__What you are asked to do__
Set out exactly, line by line, the stretch of data below that begins at the line containing "(* ===== verification/AcceptAuth.v ===== *)" and ends at the line containing "cache, whose operations", with both ends kept.

Segment Open

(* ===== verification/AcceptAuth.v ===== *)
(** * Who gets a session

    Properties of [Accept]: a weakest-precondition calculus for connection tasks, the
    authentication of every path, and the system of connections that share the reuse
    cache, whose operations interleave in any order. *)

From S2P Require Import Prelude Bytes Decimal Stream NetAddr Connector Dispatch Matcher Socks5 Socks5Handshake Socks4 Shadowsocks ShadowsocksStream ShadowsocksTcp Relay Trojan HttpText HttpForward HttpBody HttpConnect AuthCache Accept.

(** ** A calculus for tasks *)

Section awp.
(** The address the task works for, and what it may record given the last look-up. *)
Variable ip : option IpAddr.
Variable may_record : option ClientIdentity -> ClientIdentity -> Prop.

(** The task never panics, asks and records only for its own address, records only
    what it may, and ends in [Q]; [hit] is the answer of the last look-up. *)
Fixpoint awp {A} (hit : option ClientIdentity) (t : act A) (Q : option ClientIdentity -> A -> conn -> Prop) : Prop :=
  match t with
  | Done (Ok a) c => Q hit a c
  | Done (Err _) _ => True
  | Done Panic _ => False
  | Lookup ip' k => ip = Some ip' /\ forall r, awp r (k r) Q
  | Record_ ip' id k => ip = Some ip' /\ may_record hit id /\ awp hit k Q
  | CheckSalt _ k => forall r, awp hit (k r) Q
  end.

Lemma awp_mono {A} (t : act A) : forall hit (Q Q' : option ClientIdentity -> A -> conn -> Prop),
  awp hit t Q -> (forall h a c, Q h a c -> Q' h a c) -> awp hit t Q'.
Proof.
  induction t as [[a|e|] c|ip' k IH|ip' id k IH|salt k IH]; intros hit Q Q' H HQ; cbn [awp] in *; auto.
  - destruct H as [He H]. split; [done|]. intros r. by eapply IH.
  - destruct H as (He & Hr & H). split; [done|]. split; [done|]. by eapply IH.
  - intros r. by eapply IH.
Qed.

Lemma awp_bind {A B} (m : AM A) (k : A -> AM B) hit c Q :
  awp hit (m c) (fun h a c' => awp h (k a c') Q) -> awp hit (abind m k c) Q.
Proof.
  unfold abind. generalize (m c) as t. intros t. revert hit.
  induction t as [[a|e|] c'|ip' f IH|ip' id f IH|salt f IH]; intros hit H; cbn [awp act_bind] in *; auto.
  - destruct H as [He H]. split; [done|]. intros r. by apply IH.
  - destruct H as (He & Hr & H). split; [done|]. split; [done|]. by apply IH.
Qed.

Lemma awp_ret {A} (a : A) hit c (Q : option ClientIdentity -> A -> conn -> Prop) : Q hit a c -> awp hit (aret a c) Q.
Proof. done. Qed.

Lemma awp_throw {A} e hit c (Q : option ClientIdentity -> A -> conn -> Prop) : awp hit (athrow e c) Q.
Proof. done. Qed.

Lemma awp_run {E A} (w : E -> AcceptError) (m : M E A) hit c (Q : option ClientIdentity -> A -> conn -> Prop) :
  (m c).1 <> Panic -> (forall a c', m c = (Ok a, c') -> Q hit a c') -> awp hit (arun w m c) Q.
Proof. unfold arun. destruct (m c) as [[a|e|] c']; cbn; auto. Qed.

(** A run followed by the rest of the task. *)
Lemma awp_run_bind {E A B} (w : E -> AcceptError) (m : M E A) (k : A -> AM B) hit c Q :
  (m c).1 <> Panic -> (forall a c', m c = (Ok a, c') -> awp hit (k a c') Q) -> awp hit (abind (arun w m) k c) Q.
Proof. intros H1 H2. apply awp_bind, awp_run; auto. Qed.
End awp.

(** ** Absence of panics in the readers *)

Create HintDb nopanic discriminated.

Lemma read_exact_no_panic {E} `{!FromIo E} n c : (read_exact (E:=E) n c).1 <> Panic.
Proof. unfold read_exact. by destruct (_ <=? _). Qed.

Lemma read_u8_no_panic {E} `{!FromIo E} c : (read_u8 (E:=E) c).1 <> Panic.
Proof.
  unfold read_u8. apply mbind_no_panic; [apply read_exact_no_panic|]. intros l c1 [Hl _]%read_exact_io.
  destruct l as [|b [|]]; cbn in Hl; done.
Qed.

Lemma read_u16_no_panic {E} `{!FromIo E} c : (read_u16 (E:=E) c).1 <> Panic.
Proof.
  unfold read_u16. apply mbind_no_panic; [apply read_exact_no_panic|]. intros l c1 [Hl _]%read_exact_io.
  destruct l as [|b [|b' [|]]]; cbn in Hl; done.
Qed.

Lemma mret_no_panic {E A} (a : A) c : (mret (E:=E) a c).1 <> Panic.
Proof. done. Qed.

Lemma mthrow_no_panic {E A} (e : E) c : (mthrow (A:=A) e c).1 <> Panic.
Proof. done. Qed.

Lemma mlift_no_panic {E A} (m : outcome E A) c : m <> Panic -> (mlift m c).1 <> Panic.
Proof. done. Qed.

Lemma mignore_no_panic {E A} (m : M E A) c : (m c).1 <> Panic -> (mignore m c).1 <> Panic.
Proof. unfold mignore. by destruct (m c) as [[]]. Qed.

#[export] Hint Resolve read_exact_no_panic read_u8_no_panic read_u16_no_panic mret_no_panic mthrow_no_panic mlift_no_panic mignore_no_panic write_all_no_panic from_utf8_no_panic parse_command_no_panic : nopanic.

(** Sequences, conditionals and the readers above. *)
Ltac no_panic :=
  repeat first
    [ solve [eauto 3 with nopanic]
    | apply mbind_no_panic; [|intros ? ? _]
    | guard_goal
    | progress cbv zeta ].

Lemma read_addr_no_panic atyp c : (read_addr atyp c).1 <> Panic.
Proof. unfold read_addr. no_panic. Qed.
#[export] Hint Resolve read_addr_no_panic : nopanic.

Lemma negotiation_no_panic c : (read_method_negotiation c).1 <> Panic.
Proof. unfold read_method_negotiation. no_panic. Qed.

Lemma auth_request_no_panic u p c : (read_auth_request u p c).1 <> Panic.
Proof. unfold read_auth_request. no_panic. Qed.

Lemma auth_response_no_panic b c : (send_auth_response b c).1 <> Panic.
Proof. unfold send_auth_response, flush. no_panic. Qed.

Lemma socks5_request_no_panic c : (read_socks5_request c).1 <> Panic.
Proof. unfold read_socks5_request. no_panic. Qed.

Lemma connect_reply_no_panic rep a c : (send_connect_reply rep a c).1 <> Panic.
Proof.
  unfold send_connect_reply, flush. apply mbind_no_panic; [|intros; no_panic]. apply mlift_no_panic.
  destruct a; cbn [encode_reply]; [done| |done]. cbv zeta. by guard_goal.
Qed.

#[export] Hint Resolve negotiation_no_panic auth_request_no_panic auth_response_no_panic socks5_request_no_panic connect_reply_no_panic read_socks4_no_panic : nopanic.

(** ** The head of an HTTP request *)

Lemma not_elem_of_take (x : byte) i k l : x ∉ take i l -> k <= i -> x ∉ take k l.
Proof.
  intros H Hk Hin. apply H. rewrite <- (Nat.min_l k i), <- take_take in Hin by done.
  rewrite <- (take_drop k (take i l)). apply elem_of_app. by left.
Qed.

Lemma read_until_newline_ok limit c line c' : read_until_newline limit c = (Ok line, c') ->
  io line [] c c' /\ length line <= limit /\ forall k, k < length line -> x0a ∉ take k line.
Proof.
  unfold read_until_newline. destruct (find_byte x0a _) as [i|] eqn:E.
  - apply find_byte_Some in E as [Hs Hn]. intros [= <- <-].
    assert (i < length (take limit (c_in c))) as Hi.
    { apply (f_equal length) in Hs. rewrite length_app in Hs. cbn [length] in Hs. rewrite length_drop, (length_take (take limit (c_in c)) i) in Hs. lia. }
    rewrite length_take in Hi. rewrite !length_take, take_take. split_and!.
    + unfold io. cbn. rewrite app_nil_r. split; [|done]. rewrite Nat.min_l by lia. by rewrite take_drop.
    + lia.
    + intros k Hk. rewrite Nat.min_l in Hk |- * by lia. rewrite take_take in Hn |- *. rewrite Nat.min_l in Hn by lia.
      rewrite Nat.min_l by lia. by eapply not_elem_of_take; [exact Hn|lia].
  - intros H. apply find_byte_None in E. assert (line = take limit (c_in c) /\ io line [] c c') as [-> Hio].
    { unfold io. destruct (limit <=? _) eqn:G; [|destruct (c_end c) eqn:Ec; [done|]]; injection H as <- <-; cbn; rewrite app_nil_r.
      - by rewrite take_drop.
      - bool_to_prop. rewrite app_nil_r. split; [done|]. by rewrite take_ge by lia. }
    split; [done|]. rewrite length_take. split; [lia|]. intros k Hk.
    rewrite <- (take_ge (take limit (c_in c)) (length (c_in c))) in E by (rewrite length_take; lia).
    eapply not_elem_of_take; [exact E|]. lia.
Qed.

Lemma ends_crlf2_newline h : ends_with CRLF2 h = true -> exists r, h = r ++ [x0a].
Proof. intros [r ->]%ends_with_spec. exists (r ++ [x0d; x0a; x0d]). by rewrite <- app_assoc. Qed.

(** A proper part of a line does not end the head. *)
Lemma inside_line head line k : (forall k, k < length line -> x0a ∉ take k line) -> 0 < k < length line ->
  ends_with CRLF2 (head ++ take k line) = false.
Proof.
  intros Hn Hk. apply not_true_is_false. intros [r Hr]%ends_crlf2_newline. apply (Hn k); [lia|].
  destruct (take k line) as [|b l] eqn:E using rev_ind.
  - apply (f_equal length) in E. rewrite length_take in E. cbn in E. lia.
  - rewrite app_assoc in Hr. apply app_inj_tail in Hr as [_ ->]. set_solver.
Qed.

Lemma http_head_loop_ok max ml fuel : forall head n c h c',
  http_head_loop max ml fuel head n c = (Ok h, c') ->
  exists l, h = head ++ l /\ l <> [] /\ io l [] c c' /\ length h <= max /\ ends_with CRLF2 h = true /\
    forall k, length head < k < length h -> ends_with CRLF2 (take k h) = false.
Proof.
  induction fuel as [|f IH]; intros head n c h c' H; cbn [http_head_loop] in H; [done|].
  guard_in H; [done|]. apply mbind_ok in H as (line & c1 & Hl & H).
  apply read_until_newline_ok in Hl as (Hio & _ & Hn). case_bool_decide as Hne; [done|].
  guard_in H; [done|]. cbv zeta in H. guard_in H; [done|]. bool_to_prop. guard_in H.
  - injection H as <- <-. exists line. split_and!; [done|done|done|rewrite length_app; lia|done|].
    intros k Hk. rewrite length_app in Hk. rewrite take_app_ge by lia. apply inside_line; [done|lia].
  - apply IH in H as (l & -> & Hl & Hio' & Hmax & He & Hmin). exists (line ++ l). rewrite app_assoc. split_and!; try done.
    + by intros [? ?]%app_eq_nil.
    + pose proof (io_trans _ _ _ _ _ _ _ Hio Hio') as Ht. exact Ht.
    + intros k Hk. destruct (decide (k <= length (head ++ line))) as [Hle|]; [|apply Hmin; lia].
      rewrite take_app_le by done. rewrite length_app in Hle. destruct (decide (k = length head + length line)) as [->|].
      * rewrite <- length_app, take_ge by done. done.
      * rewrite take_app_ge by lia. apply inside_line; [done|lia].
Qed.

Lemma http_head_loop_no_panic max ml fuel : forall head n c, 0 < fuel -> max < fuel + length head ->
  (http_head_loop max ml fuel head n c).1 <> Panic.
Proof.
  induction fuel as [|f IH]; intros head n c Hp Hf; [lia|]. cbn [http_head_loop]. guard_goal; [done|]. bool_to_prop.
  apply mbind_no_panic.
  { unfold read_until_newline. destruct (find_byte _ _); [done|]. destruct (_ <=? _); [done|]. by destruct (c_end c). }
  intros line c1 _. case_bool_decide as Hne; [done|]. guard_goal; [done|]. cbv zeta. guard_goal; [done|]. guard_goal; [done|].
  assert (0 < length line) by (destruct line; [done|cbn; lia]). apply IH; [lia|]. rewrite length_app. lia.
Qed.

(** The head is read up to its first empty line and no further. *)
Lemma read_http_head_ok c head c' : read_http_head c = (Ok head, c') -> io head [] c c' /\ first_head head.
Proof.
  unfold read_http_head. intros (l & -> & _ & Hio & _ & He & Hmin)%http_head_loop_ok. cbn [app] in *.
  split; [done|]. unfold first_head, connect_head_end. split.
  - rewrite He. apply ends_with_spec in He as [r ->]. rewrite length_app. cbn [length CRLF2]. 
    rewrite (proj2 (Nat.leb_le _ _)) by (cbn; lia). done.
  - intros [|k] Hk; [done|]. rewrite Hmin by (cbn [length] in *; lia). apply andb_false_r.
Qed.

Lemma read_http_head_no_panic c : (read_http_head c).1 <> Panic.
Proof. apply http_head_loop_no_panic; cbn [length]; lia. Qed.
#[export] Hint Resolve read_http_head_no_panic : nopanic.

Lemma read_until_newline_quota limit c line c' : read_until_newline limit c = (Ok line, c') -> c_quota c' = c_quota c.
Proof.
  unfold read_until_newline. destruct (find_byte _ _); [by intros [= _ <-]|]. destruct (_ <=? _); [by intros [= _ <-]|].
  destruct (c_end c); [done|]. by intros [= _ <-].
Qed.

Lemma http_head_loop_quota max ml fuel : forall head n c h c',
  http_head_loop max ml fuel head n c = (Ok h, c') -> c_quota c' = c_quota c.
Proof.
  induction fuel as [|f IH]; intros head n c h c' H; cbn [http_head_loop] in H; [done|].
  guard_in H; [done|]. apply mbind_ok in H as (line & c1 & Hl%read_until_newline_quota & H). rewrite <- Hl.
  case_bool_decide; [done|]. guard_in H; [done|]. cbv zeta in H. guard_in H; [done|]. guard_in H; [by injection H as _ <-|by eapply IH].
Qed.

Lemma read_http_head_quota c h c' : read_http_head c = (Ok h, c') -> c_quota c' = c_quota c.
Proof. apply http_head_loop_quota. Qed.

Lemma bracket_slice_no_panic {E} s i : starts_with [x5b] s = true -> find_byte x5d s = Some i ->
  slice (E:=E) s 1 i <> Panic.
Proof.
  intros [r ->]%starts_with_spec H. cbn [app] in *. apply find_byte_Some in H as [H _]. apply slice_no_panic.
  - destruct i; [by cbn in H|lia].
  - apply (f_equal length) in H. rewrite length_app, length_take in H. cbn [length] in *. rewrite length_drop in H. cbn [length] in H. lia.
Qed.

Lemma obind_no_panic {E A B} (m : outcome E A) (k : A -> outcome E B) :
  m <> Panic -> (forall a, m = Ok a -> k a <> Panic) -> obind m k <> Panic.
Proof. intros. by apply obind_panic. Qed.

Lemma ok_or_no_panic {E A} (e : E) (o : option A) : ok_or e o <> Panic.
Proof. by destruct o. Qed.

Segment Closed
Segment Open

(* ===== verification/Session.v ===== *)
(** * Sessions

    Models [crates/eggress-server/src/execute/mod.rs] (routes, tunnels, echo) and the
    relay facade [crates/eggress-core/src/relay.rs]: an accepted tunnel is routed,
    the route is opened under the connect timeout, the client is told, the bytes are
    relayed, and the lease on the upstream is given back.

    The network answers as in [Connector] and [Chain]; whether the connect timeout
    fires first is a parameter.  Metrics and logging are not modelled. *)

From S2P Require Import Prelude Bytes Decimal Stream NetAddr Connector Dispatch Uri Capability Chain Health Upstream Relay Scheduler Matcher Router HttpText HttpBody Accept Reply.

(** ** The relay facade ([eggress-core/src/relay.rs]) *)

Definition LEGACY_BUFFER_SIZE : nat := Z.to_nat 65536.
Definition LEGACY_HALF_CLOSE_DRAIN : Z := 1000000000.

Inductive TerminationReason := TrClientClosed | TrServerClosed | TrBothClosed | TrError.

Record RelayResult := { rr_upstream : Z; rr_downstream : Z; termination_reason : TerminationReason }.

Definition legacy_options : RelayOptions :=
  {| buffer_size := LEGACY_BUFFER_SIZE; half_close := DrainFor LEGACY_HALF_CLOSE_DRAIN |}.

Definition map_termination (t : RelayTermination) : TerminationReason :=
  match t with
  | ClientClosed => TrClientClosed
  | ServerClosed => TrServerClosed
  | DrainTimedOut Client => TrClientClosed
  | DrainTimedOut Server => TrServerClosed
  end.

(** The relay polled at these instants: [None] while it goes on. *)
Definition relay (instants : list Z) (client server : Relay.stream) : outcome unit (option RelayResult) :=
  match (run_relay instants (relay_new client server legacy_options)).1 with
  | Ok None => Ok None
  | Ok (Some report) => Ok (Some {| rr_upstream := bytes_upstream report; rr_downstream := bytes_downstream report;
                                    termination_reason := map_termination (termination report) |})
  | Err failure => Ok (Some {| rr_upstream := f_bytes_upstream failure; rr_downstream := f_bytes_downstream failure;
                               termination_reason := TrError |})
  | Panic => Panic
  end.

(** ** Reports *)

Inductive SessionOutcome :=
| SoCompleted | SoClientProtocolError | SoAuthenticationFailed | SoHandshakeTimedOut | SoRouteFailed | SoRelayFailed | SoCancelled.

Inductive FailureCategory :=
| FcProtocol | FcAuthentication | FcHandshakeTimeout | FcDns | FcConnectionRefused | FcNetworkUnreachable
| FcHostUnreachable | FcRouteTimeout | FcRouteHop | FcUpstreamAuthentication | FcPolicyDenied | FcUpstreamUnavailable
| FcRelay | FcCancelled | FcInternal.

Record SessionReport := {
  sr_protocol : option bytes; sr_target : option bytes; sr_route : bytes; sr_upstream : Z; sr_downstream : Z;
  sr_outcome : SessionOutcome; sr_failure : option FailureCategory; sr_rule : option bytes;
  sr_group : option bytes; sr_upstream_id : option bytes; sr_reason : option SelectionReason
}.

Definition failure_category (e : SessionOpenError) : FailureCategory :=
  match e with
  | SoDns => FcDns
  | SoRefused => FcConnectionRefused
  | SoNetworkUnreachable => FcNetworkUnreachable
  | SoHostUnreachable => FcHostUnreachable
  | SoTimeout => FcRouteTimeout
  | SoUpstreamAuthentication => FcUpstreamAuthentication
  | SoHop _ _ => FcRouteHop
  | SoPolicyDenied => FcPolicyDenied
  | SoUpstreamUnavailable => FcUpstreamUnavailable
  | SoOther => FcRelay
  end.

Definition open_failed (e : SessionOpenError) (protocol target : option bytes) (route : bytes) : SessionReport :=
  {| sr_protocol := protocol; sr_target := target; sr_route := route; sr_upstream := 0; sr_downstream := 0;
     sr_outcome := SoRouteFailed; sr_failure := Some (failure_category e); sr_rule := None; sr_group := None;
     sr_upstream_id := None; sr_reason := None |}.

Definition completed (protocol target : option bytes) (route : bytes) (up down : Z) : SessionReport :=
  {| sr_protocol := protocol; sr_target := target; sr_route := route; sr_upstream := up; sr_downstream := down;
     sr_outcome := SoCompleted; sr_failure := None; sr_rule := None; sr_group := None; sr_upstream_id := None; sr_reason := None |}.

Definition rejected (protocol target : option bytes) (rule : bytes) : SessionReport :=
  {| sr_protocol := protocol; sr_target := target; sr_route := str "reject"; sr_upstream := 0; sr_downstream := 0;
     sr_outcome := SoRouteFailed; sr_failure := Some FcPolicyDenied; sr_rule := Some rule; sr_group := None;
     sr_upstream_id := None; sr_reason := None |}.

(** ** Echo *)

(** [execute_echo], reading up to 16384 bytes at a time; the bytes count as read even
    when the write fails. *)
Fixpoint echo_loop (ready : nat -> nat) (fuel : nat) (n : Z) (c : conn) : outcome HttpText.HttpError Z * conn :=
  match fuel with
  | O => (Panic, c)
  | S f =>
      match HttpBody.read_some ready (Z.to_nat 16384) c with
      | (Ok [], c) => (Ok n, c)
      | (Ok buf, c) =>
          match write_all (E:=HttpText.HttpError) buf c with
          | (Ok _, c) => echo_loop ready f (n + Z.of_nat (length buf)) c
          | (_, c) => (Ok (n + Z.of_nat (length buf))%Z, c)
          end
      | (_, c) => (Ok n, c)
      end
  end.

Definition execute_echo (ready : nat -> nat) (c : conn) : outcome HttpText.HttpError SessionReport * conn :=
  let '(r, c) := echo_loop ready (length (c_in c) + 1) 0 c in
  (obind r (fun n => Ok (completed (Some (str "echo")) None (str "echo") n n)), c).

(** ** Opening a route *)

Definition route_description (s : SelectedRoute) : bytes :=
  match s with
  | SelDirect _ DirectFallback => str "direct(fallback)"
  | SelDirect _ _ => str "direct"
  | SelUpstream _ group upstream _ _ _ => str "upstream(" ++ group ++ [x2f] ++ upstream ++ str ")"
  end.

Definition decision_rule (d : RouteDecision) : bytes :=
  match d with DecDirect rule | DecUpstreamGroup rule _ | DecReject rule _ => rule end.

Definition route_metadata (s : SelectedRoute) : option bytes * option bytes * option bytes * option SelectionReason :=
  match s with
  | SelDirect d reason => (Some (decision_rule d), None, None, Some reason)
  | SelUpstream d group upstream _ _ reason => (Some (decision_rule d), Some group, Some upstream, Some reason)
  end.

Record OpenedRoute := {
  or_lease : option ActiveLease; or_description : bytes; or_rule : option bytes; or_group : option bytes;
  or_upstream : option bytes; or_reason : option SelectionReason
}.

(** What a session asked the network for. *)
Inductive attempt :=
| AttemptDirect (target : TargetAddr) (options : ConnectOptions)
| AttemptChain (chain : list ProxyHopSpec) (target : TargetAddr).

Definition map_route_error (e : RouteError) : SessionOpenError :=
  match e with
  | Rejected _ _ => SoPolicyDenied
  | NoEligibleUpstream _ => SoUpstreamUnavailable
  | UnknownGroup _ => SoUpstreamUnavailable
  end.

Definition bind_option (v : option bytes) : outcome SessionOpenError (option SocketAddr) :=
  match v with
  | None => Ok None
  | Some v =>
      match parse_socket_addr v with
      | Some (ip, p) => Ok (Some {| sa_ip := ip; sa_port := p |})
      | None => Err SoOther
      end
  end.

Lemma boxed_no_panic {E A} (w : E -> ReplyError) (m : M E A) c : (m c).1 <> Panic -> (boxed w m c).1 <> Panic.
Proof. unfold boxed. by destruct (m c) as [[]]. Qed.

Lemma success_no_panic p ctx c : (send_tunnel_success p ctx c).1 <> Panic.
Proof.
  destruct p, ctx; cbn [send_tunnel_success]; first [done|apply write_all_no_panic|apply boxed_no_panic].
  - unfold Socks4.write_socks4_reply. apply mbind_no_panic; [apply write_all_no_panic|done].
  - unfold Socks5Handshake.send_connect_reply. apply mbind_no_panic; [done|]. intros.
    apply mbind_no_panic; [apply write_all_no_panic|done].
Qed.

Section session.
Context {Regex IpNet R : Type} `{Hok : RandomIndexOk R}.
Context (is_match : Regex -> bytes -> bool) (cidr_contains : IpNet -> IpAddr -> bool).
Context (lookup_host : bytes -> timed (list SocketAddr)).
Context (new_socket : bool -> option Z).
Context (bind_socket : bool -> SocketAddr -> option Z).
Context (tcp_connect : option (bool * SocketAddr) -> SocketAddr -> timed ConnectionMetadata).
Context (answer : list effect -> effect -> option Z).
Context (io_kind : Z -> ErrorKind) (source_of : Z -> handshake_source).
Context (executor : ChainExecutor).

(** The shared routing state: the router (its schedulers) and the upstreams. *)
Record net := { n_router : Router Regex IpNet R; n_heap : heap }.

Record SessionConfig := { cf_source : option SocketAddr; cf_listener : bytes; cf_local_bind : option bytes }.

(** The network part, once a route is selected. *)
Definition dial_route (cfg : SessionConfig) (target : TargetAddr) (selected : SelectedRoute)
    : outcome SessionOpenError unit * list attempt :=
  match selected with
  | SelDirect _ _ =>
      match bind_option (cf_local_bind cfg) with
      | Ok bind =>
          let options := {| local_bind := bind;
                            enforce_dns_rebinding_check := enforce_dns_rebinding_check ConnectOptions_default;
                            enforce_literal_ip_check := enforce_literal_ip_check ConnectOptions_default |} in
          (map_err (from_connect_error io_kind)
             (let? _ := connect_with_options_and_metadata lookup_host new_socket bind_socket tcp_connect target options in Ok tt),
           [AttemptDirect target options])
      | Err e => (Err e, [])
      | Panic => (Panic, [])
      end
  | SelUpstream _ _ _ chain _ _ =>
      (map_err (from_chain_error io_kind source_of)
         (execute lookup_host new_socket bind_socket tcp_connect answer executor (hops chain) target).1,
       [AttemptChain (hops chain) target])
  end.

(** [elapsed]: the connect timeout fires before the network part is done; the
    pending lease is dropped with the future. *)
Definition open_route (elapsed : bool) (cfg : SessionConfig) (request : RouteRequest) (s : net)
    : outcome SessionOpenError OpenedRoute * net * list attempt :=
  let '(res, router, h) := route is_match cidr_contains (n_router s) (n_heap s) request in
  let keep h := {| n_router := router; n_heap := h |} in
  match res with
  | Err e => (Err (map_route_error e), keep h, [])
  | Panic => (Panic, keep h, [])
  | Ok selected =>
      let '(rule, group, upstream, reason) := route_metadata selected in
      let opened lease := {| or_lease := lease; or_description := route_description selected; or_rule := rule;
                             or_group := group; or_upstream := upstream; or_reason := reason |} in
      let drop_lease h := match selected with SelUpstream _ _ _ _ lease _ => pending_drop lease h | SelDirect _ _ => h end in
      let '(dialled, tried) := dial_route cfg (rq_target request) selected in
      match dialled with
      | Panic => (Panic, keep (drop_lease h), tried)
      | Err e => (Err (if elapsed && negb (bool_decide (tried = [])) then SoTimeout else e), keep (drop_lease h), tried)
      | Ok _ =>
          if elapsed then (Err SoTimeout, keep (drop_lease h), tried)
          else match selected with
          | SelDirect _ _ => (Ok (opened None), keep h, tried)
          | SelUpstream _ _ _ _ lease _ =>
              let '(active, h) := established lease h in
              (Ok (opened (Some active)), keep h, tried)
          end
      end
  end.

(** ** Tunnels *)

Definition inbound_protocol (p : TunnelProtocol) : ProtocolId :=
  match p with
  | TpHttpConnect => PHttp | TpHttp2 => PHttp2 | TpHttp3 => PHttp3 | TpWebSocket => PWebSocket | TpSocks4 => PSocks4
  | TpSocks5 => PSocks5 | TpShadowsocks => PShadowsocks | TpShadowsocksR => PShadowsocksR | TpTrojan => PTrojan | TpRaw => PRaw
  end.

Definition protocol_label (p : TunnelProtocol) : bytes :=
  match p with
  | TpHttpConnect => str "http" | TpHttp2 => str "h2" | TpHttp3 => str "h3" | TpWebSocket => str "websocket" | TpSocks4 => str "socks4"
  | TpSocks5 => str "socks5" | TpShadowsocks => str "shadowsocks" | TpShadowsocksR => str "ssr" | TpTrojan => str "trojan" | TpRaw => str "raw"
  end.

Segment Closed
Segment Open

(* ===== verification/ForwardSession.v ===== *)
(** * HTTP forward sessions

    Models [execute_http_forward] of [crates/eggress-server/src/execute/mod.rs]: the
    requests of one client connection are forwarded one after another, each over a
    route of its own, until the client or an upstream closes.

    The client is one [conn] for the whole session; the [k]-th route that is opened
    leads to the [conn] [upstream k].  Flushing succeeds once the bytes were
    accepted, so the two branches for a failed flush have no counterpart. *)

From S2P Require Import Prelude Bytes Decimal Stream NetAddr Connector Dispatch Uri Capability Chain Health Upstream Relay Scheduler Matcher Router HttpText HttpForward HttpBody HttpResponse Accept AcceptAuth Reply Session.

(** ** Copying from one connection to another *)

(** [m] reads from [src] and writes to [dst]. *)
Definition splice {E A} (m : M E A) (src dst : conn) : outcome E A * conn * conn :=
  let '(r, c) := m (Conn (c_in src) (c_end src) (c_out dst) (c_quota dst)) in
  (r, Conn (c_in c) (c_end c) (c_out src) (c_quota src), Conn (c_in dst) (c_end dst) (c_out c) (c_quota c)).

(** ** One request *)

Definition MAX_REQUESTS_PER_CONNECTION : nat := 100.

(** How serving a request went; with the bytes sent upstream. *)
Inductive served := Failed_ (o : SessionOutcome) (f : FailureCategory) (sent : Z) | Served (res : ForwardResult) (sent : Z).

Segment Closed

__Task solution__
(* ===== verification/AcceptAuth.v ===== *)
(** * Who gets a session

    Properties of [Accept]: a weakest-precondition calculus for connection tasks, the
    authentication of every path, and the system of connections that share the reuse
    cache, whose operations interleave in any order. *)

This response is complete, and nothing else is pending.